DATA FOR REVIEW
= = = =

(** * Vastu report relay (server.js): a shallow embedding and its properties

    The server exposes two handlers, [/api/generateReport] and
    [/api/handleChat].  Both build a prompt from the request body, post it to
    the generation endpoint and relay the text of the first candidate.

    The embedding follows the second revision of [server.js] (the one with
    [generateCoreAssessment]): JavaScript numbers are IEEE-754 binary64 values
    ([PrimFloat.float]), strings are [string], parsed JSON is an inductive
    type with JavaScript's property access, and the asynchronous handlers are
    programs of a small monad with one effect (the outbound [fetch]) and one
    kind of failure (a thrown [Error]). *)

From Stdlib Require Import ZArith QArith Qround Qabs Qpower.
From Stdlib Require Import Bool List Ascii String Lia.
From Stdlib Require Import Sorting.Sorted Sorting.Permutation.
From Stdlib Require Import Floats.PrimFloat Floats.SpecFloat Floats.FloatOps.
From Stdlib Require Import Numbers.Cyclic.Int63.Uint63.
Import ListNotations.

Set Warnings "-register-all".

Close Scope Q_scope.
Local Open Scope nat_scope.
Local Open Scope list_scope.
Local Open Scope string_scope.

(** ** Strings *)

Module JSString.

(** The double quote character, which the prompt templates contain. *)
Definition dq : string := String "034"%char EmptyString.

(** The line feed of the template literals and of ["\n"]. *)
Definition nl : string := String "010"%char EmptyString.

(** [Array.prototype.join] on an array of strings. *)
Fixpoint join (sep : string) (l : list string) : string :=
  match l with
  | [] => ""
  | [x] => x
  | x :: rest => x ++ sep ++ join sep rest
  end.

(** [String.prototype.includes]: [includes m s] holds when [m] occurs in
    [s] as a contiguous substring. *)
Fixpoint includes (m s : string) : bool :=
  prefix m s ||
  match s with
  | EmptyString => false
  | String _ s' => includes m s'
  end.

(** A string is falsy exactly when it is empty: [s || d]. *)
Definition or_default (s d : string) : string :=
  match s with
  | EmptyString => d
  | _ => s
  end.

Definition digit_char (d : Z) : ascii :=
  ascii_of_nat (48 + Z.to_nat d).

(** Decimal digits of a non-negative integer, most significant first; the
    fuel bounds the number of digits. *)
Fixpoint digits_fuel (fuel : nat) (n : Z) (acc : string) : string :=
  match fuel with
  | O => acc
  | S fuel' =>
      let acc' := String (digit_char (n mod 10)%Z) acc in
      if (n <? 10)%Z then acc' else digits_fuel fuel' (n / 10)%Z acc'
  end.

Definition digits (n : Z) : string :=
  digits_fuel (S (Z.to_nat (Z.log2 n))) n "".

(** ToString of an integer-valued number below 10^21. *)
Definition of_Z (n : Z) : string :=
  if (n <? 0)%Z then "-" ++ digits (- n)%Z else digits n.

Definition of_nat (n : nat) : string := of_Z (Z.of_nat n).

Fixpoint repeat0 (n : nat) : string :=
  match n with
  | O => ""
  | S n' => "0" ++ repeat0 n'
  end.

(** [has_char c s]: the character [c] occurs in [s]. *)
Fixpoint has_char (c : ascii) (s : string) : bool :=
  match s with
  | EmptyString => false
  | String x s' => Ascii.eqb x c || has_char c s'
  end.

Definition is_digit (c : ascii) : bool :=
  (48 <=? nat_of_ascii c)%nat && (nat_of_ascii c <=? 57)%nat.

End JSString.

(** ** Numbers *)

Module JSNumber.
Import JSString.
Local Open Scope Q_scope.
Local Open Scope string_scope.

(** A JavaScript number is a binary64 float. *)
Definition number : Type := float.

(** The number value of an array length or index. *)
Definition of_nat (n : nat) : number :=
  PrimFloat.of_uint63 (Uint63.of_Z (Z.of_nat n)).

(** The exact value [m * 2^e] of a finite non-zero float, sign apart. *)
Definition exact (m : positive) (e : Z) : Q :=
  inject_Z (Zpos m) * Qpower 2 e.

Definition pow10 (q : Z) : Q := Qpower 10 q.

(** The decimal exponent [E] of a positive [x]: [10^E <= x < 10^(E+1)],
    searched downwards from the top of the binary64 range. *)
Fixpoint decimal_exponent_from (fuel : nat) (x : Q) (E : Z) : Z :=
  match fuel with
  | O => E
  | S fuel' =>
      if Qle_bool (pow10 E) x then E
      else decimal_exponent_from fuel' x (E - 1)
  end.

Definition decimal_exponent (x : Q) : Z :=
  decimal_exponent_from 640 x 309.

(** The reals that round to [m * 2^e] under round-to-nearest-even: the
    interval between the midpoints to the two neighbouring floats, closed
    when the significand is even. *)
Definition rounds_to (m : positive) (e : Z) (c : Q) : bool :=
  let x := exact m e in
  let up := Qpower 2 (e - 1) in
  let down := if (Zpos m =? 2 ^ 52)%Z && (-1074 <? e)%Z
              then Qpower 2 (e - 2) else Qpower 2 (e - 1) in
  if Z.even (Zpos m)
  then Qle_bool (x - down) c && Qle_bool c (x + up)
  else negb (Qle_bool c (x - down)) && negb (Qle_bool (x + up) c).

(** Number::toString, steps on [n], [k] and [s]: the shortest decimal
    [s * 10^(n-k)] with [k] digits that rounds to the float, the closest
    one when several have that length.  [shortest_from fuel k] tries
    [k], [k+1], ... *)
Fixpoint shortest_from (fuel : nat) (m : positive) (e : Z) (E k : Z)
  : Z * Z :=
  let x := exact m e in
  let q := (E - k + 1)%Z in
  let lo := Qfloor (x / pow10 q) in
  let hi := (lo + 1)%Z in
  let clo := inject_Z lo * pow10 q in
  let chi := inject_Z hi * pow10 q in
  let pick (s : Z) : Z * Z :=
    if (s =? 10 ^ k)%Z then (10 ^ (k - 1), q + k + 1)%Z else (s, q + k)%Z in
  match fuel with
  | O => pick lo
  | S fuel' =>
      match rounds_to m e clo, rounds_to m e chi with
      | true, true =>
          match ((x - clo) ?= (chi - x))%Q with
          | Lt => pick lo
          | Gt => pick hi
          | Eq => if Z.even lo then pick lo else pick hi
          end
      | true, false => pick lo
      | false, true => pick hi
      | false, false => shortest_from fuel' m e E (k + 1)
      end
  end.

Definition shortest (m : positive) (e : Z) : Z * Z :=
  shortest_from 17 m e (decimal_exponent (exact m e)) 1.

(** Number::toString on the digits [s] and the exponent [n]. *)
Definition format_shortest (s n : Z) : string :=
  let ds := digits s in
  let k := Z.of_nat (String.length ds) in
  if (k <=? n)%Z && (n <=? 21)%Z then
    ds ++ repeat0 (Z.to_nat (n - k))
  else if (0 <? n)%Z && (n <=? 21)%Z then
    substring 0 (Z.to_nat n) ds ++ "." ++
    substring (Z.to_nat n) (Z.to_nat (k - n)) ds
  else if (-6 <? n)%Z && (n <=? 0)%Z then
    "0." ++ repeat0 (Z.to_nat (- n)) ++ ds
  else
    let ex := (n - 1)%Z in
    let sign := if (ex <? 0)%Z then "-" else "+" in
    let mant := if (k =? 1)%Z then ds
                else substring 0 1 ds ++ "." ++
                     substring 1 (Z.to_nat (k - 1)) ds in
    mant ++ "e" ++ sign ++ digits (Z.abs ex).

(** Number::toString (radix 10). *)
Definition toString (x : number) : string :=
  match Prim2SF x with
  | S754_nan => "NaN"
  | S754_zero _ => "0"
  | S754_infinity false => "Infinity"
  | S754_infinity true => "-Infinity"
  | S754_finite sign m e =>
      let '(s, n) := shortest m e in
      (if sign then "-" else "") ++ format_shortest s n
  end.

= = = =

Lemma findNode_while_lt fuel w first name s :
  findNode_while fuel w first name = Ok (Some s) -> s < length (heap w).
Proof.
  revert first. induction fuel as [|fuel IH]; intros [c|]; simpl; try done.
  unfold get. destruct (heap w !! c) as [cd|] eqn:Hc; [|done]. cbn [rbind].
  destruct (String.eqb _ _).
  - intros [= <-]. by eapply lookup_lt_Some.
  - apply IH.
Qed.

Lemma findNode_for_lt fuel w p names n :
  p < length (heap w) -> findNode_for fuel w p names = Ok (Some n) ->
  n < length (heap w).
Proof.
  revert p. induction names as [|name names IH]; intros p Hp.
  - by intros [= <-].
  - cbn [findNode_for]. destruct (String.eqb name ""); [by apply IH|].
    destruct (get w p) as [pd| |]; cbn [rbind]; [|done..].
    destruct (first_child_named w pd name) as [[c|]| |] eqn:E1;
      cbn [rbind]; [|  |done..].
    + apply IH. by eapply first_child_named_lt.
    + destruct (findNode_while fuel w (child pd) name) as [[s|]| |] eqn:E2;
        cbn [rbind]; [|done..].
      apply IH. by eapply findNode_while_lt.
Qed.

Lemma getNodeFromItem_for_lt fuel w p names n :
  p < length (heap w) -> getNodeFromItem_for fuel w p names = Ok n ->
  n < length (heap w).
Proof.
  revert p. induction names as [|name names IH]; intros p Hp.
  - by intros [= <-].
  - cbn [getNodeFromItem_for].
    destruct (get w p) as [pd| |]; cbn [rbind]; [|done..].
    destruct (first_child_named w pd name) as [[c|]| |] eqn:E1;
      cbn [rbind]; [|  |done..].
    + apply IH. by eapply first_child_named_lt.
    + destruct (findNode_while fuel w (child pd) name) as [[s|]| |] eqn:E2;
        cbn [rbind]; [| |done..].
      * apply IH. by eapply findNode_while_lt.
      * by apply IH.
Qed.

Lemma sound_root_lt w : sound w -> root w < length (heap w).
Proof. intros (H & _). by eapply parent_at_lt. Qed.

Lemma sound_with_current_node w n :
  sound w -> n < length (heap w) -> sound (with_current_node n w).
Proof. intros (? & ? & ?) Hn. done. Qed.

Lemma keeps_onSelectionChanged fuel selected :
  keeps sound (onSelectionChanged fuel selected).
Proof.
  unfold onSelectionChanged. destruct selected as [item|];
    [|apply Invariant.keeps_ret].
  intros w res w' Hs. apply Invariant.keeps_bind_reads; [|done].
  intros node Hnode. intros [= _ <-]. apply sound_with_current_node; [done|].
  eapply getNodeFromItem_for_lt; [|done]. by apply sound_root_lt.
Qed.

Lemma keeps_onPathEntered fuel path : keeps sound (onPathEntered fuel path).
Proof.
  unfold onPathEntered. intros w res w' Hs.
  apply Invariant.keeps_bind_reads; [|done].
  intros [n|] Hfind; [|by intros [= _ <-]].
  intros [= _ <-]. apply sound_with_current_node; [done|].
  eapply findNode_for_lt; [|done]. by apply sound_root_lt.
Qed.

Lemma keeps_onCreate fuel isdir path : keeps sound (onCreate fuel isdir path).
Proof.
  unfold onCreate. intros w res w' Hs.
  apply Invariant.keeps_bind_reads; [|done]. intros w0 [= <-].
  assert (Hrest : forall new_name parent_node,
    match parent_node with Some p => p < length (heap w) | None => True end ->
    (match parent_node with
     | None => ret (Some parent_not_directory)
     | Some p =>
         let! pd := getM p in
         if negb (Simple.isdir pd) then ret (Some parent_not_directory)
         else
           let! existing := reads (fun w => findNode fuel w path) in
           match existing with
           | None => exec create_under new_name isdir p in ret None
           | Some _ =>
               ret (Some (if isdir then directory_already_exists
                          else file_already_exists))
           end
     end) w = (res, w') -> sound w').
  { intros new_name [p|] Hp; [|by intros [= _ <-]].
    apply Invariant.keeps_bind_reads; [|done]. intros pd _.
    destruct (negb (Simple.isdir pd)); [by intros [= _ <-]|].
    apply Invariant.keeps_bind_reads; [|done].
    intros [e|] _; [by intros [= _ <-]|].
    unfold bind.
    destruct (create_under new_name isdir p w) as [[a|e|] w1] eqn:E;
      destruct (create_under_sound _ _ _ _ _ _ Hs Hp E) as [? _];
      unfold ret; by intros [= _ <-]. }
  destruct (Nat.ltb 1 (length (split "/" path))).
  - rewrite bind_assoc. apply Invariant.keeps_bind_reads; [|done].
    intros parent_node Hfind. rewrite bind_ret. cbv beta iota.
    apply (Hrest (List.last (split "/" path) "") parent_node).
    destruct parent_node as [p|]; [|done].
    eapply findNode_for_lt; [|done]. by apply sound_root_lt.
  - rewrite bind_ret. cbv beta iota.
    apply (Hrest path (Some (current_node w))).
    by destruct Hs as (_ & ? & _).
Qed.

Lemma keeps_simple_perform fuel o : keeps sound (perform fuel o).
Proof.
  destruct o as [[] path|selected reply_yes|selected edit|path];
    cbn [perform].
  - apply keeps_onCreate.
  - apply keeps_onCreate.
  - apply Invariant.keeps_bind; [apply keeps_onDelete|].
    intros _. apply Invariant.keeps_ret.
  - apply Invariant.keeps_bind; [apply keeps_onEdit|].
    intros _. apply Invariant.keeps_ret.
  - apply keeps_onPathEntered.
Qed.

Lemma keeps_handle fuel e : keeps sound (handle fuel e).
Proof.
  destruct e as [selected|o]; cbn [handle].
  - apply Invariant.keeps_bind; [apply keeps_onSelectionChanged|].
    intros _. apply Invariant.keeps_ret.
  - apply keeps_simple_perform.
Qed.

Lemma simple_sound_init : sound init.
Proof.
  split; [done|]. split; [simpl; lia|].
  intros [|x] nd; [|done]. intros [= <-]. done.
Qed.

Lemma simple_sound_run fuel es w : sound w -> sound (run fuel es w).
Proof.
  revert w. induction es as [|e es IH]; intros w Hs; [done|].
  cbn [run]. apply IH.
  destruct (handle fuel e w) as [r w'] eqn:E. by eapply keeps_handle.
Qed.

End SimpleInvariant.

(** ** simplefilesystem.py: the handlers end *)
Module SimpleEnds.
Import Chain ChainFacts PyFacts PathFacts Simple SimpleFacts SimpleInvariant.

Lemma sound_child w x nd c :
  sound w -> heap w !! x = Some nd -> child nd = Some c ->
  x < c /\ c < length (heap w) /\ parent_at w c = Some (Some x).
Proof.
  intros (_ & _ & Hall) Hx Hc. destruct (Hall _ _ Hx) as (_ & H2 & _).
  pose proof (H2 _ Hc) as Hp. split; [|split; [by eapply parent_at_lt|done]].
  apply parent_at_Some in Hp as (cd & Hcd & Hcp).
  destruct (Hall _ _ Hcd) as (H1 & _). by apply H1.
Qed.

= = = =

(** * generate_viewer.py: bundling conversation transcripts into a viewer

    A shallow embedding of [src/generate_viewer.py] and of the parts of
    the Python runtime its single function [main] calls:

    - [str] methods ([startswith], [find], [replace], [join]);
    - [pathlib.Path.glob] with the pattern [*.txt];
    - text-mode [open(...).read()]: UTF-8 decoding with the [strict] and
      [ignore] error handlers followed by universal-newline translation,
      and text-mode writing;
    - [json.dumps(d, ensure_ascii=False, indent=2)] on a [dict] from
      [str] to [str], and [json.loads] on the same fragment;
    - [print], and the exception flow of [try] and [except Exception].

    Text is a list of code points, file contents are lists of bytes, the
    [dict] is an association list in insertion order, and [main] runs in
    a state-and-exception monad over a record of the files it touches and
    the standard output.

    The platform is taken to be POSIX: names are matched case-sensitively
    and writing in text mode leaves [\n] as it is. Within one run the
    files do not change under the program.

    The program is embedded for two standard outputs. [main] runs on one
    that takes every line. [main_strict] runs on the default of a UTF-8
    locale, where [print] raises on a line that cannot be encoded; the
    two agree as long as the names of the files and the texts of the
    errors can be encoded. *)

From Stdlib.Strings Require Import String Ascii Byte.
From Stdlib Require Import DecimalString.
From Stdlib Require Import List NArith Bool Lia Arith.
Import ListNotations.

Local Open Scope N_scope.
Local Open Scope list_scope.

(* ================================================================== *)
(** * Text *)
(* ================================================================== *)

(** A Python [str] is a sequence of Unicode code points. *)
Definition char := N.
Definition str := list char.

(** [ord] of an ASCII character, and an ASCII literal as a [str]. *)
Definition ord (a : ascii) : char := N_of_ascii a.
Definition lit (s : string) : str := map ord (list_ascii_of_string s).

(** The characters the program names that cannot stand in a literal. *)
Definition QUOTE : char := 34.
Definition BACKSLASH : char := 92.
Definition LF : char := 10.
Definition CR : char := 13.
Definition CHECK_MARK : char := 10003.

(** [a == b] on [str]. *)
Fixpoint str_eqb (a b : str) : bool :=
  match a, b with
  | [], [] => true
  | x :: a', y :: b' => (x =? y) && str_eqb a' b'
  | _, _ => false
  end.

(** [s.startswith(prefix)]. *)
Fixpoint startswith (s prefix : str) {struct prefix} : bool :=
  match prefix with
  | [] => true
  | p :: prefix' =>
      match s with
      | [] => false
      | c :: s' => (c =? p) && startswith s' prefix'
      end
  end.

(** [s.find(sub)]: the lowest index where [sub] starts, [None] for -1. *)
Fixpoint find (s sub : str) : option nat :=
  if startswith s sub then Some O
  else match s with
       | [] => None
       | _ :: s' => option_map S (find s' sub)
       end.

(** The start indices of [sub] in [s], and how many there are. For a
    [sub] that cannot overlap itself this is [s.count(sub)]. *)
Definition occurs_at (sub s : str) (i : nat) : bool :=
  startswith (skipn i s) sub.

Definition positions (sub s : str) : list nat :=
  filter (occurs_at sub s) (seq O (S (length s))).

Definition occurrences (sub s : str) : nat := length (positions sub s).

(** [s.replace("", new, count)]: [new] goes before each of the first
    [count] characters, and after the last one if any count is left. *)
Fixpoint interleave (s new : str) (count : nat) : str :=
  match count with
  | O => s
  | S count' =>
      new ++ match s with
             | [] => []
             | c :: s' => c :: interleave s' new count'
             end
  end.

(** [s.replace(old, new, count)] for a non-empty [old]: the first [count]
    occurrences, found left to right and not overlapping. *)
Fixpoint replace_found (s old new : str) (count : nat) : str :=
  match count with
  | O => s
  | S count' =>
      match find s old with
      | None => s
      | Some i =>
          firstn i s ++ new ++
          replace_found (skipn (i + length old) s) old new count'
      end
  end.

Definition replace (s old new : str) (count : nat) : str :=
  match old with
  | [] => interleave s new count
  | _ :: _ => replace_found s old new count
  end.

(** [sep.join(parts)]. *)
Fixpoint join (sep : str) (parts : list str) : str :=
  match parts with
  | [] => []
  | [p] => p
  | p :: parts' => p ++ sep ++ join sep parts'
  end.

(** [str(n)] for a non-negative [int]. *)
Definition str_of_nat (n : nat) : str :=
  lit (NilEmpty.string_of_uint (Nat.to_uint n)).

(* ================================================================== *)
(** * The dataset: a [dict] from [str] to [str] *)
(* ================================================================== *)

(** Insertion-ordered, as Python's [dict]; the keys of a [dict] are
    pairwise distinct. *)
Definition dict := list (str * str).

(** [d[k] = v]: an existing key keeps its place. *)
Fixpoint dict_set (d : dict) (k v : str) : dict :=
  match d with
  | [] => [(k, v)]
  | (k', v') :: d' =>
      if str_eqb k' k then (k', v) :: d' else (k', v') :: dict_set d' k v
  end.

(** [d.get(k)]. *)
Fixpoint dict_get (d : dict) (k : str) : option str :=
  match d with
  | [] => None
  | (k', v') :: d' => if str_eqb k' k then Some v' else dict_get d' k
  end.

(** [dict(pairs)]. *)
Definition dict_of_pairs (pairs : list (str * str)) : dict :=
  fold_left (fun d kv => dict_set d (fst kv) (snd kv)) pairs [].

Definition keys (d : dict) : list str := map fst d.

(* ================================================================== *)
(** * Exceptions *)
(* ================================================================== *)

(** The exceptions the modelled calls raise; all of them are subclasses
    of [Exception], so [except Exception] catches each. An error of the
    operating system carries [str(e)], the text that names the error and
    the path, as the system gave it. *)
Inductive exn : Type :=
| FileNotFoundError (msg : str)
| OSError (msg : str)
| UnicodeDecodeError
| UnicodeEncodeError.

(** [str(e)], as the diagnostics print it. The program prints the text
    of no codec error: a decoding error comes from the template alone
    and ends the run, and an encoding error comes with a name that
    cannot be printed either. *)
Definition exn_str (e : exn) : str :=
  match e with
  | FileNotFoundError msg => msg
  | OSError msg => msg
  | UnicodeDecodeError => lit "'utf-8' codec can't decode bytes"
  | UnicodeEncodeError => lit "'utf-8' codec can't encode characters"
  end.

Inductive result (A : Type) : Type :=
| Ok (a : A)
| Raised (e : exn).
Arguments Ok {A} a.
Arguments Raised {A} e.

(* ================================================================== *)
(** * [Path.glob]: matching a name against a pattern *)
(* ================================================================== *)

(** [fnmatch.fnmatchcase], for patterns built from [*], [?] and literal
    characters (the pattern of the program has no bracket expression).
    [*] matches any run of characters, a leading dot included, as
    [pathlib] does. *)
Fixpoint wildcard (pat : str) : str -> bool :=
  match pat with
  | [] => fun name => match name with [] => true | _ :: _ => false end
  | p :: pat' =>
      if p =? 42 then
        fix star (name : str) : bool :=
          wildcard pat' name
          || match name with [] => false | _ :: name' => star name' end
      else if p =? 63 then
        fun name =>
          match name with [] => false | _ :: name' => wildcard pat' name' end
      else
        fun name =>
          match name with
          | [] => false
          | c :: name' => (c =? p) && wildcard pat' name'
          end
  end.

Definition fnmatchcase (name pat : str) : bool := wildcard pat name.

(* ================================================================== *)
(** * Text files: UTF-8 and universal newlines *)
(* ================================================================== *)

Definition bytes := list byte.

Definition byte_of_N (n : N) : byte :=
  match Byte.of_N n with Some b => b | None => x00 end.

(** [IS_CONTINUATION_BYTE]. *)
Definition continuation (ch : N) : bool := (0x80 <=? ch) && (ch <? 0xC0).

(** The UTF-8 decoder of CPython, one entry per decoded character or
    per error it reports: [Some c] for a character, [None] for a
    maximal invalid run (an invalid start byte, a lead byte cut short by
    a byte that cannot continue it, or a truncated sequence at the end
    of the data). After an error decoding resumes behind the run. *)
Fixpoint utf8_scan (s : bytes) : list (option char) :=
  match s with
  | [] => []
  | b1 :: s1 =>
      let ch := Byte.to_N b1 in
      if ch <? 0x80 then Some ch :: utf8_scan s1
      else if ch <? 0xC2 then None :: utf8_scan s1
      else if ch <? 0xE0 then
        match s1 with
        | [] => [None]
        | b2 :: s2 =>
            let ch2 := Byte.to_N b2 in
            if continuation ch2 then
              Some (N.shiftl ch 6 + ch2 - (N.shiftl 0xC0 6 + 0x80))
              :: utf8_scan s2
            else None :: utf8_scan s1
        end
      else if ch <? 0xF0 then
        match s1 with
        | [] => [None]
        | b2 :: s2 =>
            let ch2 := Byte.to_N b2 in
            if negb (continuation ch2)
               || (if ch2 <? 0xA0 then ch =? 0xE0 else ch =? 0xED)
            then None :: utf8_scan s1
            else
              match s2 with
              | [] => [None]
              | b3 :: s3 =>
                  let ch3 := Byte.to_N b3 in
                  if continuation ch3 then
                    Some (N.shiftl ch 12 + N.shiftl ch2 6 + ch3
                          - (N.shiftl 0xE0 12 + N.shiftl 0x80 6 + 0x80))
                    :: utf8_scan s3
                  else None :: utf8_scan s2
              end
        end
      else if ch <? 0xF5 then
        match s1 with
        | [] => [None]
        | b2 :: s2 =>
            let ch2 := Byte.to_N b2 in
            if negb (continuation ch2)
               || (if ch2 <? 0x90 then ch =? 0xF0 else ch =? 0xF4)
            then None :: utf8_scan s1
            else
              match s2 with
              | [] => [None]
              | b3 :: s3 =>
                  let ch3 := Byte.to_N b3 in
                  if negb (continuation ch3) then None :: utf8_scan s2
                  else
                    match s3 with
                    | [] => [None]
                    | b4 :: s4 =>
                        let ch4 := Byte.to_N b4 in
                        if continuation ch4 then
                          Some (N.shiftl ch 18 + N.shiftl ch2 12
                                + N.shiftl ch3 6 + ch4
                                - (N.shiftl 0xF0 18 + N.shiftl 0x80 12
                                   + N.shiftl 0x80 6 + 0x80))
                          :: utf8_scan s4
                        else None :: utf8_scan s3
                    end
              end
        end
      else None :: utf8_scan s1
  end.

= = = =

Using the listing above, copy exactly the line that contains "- [print], and", the line that contains "[dict] is an", and each line that falls between them.

RESPONSE FOR THIS EXERCISE
    - [print], and the exception flow of [try] and [except Exception].

    Text is a list of code points, file contents are lists of bytes, the
    [dict] is an association list in insertion order, and [main] runs in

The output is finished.